Often, the policies we work on are national, and psychologists from all of the divisions and areas of work/interests can contribute. When we're asked to comment on policies, we send them to all of our members in Wales and ask for their contribution. It should be about the whole community of psychologists in Wales, and working together on responding to policies means we're speaking with one voice with different accents.

What policy-related activities have you been involved with recently?

We've just finished our manifesto for the next Senedd election. The key things we've included are about building a sustainable psychology workforce and placing psychology at the heart of the public health agenda. I see part of my role as being about educating people like the NHS and employers about what psychology is, what it's good for and what psychologists do. Meeting the growing demand for additional learning needs is also in our manifesto.

We've joined the newly formed Allied Healthcare Professionals Federation Cymru, which is a group of AHP membership bodies that jointly advocate for improving the links between health services and supporting the AHPs that work within. I also work with stakeholder groups, including those in NHS workforce planning, about how to get Welsh people into the NHS in Wales – a lot of people live in Wales and want to stay in Wales, but often they need to go elsewhere to train or work.

As part of placing psychology at the heart of public health, we're now working with Professor Jim McManus, director of Public Health Wales, to build the links between psychology and public health. As psychologists, we're bad at trumpeting what we do and what we do well. We're hosting an impact-sharing event in June where public health and psychology are coming together to showcase case studies and talk about where we've had impact for the wellbeing of the nation. From that, we're hoping to put together a symposium paper to send to the Senedd to say, 'this is the amazing stuff we are doing in Wales that is improving the wellbeing and health of the nation'.

Can you also tell me about your work with students and career paths for psychology graduates?

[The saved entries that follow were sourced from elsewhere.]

(** * Stock-Screener front end: response resolver, API client, session
      store, dashboard workflow and sector panel

    Shallow embedding of the client-side orchestration code:

    - [handleResponse] (services/api.js and services/sectorApi.js carry the
      same function, statement for statement),
    - the [api] / [sectorApi] request wrappers,
    - [AuthProvider]'s [logout],
    - [Dashboard]'s [handleFileChange], [handleUpload], [handleProcess],
    - [SectorPerformance]'s [fetchData], [maxPerformance] and bar style.

    JavaScript values are an inductive type, a settled promise is a
    [completion], and code that mutates an object or React state is written
    in a state-and-exception monad whose state survives a [throw], as it
    does in JavaScript.  Console output is not part of the modelled state. *)

From Stdlib Require Import String Ascii List Bool Arith ZArith QArith.
From Stdlib Require Import Qminmax Qabs Qround Qpower DecimalString Lia Lqa.
Import ListNotations.
Close Scope Q_scope.
Open Scope string_scope.

(** ** JavaScript values *)

#[warnings="-register-all"]
Inductive value : Type :=
| VUndefined
| VNull
| VBool (b : bool)
| VNum (q : Q)
| VStr (s : string)
| VArr (items : list value)
| VObj (props : list (string * value)).

(** ToBoolean.  JSON numbers are finite, so a number is falsy iff zero. *)
Definition truthy (v : value) : bool :=
  match v with
  | VUndefined | VNull => false
  | VBool b => b
  | VNum q => negb (Qeq_bool q 0)
  | VStr s => negb (s =? "")
  | VArr _ | VObj _ => true
  end.

Inductive ErrorName := Error | TypeError | SyntaxError.

(** A thrown [Error] object: its constructor and its [message]. *)
Record exn := mkExn { name : ErrorName; message : string }.

Definition new_Error (msg : string) : exn := mkExn Error msg.

(** How an evaluation, or an awaited promise, ends. *)
Inductive completion (A : Type) : Type :=
| Return (a : A)
| Throw (e : exn).
Arguments Return {A} a.
Arguments Throw {A} e.

Fixpoint lookup (key : string) (props : list (string * value)) : value :=
  match props with
  | [] => VUndefined
  | (k, v) :: rest => if k =? key then v else lookup key rest
  end.

(** [v.key] for the keys the code reads ([success], [message], [detail],
    [error], [data]): an own property of an object, [undefined] on the other
    values, a [TypeError] on [null] and [undefined]. *)
Definition get_prop (v : value) (key : string) : completion value :=
  match v with
  | VObj props => Return (lookup key props)
  | VNull => Throw (mkExn TypeError ("Cannot read properties of null (reading '" ++ key ++ "')"))
  | VUndefined => Throw (mkExn TypeError ("Cannot read properties of undefined (reading '" ++ key ++ "')"))
  | _ => Return VUndefined
  end.

(** [s.includes(sub)] *)
Fixpoint includes (s sub : string) : bool :=
  String.prefix sub s ||
  match s with
  | EmptyString => false
  | String _ s' => includes s' sub
  end.

(** [`${n}`] for a non-negative integer *)
Definition nat_to_string (n : nat) : string :=
  NilEmpty.string_of_uint (Nat.to_uint n).

Fixpoint frac_digits (fuel : nat) (r d : Z) : string :=
  match fuel with
  | O => ""
  | S fuel' =>
      if (r =? 0)%Z then ""
      else nat_to_string (Z.to_nat (10 * r / d))
           ++ frac_digits fuel' ((10 * r) mod d) d
  end.

(** [String(q)] for the numbers a JSON body carries in plain decimal form. *)
Definition Number_toString (q : Q) : string :=
  let n := Qnum q in
  let d := Zpos (Qden q) in
  let a := Z.abs n in
  (if (n <? 0)%Z then "-" else "")
  ++ nat_to_string (Z.to_nat (a / d))
  ++ (if (a mod d =? 0)%Z then "" else "." ++ frac_digits 17 (a mod d) d).

Fixpoint join (sep : string) (parts : list string) : string :=
  match parts with
  | [] => ""
  | [p] => p
  | p :: rest => p ++ sep ++ join sep rest
  end.

(** ToString, as [new Error(v)] applies it to its argument. *)
Fixpoint ToString (v : value) : string :=
  match v with
  | VUndefined => "undefined"
  | VNull => "null"
  | VBool true => "true"
  | VBool false => "false"
  | VNum q => Number_toString q
  | VStr s => s
  | VArr items =>
      join "," (map (fun x => match x with
                              | VUndefined | VNull => ""
                              | _ => ToString x
                              end) items)
  | VObj _ => "[object Object]"
  end.

(** ** State and exceptions

    [M S A]: a computation over a mutable [S] that returns an [A] or throws.
    The state reached before a throw is kept. *)

Definition M (S A : Type) : Type := S -> completion A * S.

I'm very, very much about the opportunities, particularly for our Welsh graduates and our Welsh students. It started with my passion about students in Wales at the OU, but it's now all students who go to any Welsh University. We're the poorest nation out of the four, and our students have some of the fewest opportunities, so I feel passionate about working with psychology graduates and helping them on their journey to employment.

We've got a programme in the OU in Wales called the National Enrichment Programme, which works with further education colleges and sixth formers. We're having three big events between September and December to showcase what psychology is, what's going on in research in psychology, and what it's like to do a psychology degree, showcasing all nine Welsh Universities. We'll also have student ambassadors there to speak about their experiences and psychologists to talk about their jobs. It'll be aimed at people who either study psychology or have an interest in it.

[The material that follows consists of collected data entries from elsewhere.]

(** * KotaDB RAG pipeline example (examples/rag-pipeline/rag_demo.py)

    A shallow embedding of the chunker, the retriever, the answerer and the
    ingestion path of the RAG demo, together with the properties the design
    document states about them.

    Conventions of the embedding:
    - a Python [str] is the list of its code points ([list N]);
    - a Python [int] is a [Z]; [len] returns a [Z];
    - a Python [float] is a primitive [float];
    - Python exceptions (instances of [Exception]) are the [Raise] results of
      the [py] monad; [try: ... except Exception] is [try_except];
    - dict objects that are shared between caller and callee live in a heap
      and are passed by location;
    - [while] loops take fuel; running out of fuel is [None];
    - [print] calls are not modelled. *)

From Stdlib Require Import ZArith NArith Lia PrimFloat Ascii String DecimalString.
From stdpp Require Import base gmap strings list.

Local Open Scope Z_scope.
Set Warnings "-register-all,-inexact-float,-clear-no-such-hyp".

(* ===================================================================== *)
(** ** Python primitives used by the demo *)
(* ===================================================================== *)

Module Py.

Abbreviation pystr := (list N).

(** A string literal as a sequence of code points. *)
Definition str (s : string) : pystr :=
  (fun a => N_of_ascii a) <$> list_ascii_of_string s.

Definition len {A} (l : list A) : Z := Z.of_nat (length l).

(** [str.isspace] for one code point: the table behind [str.strip],
    [str.split] and the regular expression class [\s] on [str] patterns. *)
Definition isspace (c : N) : bool :=
  ((9 <=? c) && (c <=? 13) || (28 <=? c) && (c <=? 32) || (c =? 133)
   || (c =? 160) || (c =? 5760) || (8192 <=? c) && (c <=? 8202)
   || (c =? 8232) || (c =? 8233) || (c =? 8239) || (c =? 8287)
   || (c =? 12288))%N.

Fixpoint lstrip (s : pystr) : pystr :=
  match s with
  | c :: s' => if isspace c then lstrip s' else s
  | [] => []
  end.

Definition rstrip (s : pystr) : pystr := reverse (lstrip (reverse s)).

Definition strip (s : pystr) : pystr := rstrip (lstrip s).

(** Normalisation of one bound of a slice [l[i:j]] on a sequence of length
    [n]: a negative bound counts from the end, and the result is clamped to
    [0..n]. *)
Definition slice_bound (n i : Z) : Z :=
  let i := if i <? 0 then i + n else i in
  if i <? 0 then 0 else if n <? i then n else i.

(** [l[start:stop]] *)
Definition slice {A} (l : list A) (start stop : Z) : list A :=
  let lo := slice_bound (len l) start in
  let hi := slice_bound (len l) stop in
  take (Z.to_nat (hi - lo)) (drop (Z.to_nat lo) l).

Another project we are doing, in collaboration with the BPS and British Association for Counselling and Psychotherapy, is developing an OpenLearn platform where we've got three key questions: what is psychology, counselling and therapy, what do psychologists, counsellors and therapists do, and what is it good for? It will include careers, but it will also be debunking myths. It will be about educating, not just people about psychology, but also employers as to what sort of skill sets our graduates may have and what different types of psychologists can do and offer to organisations.

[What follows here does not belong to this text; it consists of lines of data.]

(** * Nest LMS: authentication, access gate and client credential store

    A shallow embedding of the authentication flow of the learning-management
    application (NestJS backend, React/axios client):

    - [UsersService], [AuthService], [AuthController]: registration and login;
    - [JwtStrategy], [JwtAuthGuard]: the access gate of protected routes;
    - [CoursesController], [CoursesService]: the admin-only course creation;
    - [EnrollmentsService]: enrolling a student into a course;
    - [Api]: the axios request/response interceptors of the client.

    Asynchronous service methods run one request at a time; [await] is plain
    sequencing.  A service method is a computation in the monad [M]: it reads
    and writes the relational store [Db] and either returns a value or throws
    an HTTP exception. *)

From stdpp Require Import gmap strings list.
From Stdlib Require Import ZArith.

Local Open Scope string_scope.
Local Open Scope Z_scope.

(** ** JavaScript values and objects *)

Inductive JsVal : Type :=
| JUndefined
| JNum (n : Z)
| JStr (s : string).

#[global] Instance JsVal_eq_dec : EqDecision JsVal.
Proof. solve_decision. Defined.

(** A plain JS object: a finite map from property names to values. *)
Abbreviation JsObj := (gmap string JsVal).

(** Property access [o.k]; a missing property reads as [undefined]. *)
Definition js_get (o : JsObj) (k : string) : JsVal := default JUndefined (o !! k).

(** Rest destructuring [const { k: _, ...rest } = o]. *)
Definition js_omit (k : string) (o : JsObj) : JsObj := delete k o.

(** [a || b] on an optional string: [undefined] and [''] are falsy. *)
Definition js_or (a : option string) (b : string) : string :=
  match a with
  | Some s => if decide (s = "") then b else s
  | None => b
  end.

(** ** HTTP exceptions of @nestjs/common *)

Inductive HttpException : Type :=
| UnauthorizedException (message : string)
| ForbiddenException (message : string)
| NotFoundException (message : string)
| ConflictException (message : string)
| QueryFailedError (message : string).

#[global] Instance HttpException_eq_dec : EqDecision HttpException.
Proof. solve_decision. Defined.

(** The status code of the response the exception filter sends.  A
    [QueryFailedError] of the database driver is not an [HttpException] and
    surfaces as an internal server error. *)
Definition getStatus (e : HttpException) : Z :=
  match e with
  | UnauthorizedException _ => 401
  | ForbiddenException _ => 403
  | NotFoundException _ => 404
  | ConflictException _ => 409
  | QueryFailedError _ => 500
  end.

Definition getMessage (e : HttpException) : string :=
  match e with
  | UnauthorizedException m | ForbiddenException m | NotFoundException m
  | ConflictException m | QueryFailedError m => m
  end.

(** [new UnauthorizedException()] without argument. *)
Definition UnauthorizedException_default : HttpException :=
  UnauthorizedException "Unauthorized".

Are there any areas you'd particularly like to focus on in the future?

I want to work more with workforce planning for the future and develop the career paths for our psychology graduates. For example, quite a few psychology graduates train to become speech and language therapists, but that isn't a career path that is typically well-known among psychology graduates. We could do more to work with stakeholders and workforce planning groups in developing career paths for psychology graduates and raising awareness of career paths.